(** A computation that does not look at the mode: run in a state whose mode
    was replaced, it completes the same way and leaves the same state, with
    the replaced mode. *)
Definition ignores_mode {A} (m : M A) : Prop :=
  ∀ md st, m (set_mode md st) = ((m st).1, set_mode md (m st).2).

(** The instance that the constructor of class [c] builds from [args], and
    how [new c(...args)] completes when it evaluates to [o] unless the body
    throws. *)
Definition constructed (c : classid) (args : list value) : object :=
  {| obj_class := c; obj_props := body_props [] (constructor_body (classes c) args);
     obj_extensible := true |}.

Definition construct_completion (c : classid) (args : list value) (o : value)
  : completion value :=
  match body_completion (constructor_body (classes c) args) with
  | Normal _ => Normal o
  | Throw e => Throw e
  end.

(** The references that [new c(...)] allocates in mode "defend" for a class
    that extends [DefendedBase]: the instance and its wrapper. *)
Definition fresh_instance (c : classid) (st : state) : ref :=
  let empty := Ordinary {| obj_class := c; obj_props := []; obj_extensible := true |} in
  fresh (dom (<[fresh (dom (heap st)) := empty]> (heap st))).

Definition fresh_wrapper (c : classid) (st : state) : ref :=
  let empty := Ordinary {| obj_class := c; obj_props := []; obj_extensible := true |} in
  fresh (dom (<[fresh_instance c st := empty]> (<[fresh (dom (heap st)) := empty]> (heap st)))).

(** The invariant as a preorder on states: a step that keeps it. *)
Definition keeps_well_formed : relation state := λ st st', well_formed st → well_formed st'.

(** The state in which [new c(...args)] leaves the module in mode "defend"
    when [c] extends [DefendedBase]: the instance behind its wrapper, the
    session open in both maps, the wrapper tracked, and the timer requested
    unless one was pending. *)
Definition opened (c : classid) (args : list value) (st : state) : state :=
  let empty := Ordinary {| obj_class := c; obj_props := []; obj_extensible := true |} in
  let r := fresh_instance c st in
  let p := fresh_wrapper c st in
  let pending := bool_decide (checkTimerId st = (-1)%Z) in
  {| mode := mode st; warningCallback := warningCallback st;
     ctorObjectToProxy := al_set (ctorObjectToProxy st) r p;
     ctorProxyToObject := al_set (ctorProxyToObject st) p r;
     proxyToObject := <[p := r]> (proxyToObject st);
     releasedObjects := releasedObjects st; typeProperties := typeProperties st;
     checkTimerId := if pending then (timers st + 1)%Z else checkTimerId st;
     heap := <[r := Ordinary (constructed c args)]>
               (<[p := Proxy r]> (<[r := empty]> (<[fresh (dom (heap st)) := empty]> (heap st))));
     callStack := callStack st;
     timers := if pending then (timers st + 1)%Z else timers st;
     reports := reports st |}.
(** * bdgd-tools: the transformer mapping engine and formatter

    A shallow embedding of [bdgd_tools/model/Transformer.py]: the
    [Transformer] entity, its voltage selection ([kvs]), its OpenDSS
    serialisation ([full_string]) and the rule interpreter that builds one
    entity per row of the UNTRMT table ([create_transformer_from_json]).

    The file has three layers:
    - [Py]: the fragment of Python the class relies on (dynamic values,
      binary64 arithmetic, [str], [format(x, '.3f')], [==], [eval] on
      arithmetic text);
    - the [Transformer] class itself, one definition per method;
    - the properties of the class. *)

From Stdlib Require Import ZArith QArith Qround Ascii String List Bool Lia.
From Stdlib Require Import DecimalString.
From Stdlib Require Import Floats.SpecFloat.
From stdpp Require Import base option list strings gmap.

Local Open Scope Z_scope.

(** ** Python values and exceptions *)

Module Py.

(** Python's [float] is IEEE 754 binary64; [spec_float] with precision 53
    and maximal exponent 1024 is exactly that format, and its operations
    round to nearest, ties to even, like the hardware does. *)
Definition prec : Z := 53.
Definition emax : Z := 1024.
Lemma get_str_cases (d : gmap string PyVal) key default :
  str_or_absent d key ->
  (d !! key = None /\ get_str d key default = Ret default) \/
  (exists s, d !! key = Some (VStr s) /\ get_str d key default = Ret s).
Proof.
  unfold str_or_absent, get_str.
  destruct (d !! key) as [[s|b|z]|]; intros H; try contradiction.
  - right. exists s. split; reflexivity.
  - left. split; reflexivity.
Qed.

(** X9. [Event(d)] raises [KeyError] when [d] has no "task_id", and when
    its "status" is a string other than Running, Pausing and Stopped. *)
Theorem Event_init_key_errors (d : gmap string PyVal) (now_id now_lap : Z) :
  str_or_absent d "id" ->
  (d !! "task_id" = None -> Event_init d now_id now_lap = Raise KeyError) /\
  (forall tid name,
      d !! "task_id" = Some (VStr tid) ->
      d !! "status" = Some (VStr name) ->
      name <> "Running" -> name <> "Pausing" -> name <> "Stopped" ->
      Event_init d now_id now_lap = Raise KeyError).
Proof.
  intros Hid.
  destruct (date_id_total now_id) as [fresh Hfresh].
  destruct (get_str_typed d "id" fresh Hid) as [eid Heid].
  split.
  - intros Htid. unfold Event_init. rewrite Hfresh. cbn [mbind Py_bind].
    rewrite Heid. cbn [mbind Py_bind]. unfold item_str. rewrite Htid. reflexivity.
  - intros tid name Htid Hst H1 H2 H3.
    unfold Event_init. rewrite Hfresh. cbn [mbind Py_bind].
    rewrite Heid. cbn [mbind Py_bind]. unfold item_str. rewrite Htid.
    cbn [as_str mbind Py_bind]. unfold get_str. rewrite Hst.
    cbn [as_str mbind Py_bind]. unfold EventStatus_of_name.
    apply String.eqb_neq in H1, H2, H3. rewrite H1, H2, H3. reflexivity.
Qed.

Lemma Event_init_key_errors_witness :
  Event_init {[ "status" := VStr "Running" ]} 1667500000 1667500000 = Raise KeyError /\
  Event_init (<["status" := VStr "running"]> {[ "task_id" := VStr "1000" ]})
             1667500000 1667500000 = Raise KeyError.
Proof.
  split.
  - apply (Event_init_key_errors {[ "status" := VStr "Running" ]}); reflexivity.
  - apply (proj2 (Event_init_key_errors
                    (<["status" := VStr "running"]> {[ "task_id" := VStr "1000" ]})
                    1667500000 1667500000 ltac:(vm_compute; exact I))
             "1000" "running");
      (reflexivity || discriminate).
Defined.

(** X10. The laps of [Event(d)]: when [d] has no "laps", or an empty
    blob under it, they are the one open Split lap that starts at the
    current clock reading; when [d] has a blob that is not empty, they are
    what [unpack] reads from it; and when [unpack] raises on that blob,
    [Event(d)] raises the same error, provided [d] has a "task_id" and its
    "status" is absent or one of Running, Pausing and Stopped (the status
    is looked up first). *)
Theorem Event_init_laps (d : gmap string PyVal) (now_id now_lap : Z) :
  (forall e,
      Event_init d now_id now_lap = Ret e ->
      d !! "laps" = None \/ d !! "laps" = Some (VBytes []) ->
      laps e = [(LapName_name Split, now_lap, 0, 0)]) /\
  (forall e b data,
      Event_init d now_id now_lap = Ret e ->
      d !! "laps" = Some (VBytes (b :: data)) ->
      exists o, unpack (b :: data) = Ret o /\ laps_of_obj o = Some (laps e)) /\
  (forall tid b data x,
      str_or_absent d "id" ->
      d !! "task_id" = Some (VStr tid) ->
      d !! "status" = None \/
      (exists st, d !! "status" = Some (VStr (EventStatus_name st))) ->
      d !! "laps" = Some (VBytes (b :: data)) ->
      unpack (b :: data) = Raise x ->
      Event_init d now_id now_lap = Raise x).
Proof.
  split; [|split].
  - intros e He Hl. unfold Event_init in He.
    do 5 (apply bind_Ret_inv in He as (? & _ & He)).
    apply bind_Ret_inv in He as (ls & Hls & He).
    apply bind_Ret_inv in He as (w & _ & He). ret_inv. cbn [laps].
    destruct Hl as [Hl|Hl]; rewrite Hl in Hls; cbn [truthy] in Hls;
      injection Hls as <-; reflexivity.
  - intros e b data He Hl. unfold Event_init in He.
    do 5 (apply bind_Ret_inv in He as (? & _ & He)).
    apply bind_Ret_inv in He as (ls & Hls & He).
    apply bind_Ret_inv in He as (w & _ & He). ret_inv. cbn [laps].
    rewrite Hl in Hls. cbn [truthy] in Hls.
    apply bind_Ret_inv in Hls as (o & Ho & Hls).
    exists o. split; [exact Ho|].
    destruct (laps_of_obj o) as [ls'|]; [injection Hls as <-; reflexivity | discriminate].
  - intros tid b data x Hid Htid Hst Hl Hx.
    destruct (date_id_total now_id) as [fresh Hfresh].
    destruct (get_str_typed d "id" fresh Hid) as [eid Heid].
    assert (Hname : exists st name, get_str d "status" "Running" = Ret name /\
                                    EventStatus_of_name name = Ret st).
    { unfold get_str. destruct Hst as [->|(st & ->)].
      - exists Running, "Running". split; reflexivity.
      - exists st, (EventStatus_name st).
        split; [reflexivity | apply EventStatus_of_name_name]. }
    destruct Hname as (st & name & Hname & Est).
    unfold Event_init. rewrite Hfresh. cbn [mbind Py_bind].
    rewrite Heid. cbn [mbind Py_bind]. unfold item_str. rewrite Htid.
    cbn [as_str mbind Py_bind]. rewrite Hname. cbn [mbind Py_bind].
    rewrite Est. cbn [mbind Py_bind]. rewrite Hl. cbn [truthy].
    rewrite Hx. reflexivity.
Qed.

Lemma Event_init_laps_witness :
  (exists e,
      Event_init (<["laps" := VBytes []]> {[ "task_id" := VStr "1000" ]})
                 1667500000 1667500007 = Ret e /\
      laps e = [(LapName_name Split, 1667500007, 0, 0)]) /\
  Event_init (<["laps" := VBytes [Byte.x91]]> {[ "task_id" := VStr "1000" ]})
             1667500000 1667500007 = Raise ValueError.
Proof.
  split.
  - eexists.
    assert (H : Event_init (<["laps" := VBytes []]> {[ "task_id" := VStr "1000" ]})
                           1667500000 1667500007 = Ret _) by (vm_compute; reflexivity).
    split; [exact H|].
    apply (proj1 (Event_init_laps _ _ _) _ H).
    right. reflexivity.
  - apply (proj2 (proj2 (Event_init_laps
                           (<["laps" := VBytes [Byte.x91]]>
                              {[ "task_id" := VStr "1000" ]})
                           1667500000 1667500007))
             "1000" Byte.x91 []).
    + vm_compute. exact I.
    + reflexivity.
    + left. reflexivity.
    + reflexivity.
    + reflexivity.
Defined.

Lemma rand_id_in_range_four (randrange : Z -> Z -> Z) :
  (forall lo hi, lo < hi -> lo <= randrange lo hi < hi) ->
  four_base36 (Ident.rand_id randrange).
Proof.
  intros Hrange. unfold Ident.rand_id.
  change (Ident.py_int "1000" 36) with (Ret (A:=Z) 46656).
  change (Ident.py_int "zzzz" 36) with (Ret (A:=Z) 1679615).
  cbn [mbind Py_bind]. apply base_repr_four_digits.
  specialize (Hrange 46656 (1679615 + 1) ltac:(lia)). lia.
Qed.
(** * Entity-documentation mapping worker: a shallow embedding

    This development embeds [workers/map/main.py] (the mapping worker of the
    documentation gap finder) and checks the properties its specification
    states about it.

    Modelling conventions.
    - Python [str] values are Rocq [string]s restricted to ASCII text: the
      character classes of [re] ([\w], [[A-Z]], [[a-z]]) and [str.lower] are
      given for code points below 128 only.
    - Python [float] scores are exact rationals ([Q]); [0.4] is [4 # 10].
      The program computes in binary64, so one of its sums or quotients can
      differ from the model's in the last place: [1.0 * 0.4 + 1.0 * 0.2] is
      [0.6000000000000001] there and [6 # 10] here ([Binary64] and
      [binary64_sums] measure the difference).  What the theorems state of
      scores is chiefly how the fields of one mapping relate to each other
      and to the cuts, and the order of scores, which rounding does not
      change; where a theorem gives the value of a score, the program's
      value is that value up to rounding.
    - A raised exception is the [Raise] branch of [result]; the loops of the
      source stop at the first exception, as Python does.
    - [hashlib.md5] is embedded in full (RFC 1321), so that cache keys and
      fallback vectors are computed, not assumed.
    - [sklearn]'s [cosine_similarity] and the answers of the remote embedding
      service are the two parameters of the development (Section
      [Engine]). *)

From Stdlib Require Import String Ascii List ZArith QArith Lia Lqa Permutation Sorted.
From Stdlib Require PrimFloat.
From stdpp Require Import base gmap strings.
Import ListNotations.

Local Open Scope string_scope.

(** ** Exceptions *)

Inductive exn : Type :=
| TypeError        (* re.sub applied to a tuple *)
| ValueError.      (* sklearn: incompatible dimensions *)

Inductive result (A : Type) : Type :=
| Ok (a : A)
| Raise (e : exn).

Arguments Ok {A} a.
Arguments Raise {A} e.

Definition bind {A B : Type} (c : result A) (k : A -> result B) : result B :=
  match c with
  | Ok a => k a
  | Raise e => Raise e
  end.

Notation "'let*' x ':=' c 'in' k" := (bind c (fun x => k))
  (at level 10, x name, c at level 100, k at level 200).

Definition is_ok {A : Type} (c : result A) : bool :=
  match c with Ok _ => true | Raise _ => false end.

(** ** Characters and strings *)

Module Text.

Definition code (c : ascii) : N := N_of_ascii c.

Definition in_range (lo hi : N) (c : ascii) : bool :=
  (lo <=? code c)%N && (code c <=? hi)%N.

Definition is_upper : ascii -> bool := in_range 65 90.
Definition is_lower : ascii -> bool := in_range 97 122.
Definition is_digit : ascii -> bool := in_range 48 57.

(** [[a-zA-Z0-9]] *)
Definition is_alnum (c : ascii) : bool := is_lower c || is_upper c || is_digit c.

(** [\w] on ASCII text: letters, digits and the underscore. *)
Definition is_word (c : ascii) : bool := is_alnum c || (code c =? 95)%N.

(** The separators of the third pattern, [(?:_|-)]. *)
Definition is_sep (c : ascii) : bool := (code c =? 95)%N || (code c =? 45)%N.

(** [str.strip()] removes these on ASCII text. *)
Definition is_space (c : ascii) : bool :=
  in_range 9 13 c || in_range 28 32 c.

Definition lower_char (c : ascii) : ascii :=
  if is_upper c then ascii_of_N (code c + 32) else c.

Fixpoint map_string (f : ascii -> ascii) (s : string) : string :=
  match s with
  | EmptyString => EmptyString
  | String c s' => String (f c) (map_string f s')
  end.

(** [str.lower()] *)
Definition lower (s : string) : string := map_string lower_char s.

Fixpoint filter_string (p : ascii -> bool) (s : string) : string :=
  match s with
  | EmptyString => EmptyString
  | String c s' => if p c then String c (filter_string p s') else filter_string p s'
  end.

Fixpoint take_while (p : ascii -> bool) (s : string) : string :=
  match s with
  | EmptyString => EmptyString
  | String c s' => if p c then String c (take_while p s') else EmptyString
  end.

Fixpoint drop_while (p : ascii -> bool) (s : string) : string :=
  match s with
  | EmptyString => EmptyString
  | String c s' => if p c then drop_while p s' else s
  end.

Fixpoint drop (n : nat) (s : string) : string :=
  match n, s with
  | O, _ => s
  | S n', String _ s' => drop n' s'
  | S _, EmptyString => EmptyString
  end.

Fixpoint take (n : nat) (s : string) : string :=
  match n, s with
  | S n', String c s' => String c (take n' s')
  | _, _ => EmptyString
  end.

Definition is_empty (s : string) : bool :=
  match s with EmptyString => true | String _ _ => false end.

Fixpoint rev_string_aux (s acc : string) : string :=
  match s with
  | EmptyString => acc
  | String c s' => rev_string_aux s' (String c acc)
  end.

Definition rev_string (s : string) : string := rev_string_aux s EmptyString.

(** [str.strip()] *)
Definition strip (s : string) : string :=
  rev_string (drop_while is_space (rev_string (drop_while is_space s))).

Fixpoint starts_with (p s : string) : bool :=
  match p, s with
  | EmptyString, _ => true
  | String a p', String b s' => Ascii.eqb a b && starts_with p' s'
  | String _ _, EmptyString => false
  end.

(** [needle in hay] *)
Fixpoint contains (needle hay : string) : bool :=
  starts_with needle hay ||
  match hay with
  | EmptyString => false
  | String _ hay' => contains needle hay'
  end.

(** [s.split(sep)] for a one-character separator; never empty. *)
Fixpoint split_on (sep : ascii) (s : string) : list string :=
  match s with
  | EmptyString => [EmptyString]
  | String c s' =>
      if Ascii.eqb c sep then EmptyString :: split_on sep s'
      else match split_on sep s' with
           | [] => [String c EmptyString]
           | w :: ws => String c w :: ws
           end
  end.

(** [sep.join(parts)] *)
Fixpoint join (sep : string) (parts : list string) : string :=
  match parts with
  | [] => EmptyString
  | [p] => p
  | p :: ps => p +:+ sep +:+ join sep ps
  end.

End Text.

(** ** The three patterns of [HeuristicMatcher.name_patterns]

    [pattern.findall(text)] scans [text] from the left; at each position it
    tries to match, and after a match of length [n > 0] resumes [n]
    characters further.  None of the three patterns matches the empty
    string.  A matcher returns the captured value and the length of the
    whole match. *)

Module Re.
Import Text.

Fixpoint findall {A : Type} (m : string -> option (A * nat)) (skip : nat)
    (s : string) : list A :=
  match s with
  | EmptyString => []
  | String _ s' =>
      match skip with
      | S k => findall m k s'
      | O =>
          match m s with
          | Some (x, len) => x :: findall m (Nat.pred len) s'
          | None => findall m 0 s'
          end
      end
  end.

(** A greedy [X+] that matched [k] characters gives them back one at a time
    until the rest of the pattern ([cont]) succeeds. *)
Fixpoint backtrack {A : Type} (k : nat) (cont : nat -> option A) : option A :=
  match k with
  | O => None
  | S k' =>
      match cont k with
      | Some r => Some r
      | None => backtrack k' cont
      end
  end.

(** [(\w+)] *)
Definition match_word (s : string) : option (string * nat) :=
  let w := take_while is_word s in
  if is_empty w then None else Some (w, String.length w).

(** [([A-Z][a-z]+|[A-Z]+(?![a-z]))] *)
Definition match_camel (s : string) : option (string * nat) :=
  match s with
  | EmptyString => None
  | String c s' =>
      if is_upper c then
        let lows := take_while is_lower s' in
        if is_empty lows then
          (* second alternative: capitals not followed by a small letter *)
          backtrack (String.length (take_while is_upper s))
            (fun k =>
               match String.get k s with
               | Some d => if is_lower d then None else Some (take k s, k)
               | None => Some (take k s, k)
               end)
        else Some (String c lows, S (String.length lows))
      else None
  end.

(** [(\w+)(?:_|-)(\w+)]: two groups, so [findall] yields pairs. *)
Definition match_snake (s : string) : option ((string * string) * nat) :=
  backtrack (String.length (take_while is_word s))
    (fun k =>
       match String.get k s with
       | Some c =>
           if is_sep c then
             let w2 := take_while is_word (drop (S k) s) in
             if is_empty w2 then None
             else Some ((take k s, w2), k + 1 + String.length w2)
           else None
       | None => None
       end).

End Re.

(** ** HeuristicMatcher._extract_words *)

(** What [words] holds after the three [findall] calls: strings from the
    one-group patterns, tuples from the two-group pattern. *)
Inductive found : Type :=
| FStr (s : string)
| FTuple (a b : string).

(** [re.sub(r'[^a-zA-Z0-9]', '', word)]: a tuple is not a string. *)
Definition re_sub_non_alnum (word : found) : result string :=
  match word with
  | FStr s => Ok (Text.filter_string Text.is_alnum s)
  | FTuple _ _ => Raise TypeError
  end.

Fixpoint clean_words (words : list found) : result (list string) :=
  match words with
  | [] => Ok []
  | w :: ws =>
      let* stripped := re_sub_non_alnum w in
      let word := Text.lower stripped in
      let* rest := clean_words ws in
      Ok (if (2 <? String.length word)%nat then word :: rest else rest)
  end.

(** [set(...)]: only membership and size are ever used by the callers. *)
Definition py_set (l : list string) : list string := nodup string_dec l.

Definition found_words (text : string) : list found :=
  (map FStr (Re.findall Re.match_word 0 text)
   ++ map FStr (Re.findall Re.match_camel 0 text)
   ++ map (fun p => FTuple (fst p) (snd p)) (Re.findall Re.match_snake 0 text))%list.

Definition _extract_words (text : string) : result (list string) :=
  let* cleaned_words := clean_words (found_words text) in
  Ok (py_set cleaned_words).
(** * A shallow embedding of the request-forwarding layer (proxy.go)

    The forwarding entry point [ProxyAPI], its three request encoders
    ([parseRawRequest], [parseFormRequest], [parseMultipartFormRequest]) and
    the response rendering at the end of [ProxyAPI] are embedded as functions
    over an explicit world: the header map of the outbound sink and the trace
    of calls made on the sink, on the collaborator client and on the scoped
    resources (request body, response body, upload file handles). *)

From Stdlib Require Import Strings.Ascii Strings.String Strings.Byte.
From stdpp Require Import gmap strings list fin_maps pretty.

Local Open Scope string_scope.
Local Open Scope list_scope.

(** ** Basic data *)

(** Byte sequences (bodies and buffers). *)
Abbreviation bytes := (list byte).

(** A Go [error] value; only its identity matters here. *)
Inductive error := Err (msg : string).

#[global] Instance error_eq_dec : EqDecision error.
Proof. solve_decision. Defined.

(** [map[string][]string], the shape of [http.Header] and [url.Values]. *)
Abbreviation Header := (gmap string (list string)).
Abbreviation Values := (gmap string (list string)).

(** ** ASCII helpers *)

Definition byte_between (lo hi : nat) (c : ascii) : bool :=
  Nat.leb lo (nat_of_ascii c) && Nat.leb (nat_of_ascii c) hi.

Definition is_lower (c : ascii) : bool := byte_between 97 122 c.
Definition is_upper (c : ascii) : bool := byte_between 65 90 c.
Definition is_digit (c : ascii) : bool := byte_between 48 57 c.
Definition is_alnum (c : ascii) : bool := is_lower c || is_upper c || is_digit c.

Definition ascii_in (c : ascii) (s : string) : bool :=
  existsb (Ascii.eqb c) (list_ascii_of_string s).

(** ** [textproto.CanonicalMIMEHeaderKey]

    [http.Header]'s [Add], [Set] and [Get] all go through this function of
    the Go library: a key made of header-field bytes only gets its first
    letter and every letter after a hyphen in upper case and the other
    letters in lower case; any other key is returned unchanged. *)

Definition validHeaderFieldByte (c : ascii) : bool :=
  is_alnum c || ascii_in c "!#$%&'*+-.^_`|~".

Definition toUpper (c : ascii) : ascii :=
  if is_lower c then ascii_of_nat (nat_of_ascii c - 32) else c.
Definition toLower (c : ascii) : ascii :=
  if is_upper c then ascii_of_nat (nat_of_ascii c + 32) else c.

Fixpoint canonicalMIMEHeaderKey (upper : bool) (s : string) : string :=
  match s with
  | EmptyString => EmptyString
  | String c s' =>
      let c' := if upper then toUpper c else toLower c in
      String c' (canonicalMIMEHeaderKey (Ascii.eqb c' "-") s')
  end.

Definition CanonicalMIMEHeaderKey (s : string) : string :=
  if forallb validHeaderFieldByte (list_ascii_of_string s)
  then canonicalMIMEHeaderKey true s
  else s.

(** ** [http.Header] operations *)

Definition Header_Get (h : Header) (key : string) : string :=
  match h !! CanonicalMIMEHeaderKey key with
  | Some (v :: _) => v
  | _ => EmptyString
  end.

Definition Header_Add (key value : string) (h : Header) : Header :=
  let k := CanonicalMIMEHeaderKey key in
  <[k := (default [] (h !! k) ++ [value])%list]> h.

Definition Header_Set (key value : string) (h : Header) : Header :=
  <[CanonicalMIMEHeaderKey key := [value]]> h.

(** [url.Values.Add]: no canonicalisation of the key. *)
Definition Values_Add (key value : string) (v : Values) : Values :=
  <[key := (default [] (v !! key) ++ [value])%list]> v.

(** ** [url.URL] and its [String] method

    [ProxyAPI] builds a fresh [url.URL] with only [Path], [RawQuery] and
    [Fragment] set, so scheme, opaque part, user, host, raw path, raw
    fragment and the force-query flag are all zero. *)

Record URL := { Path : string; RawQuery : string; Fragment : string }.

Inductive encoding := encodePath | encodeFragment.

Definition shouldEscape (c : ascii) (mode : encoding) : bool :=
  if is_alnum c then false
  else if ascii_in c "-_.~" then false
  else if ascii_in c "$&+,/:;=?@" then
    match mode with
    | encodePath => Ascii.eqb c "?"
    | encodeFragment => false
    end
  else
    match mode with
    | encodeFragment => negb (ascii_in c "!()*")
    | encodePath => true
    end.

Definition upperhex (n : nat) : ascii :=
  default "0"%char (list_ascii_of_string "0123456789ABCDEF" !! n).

▶ [Activity] Could you copy exactly the lines from the first line of the records above through the line containing "md (m st).2).", both included, and nothing else?

▶ [Answer box]
(** A computation that does not look at the mode: run in a state whose mode
    was replaced, it completes the same way and leaves the same state, with
    the replaced mode. *)
Definition ignores_mode {A} (m : M A) : Prop :=
  ∀ md st, m (set_mode md st) = ((m st).1, set_mode md (m st).2).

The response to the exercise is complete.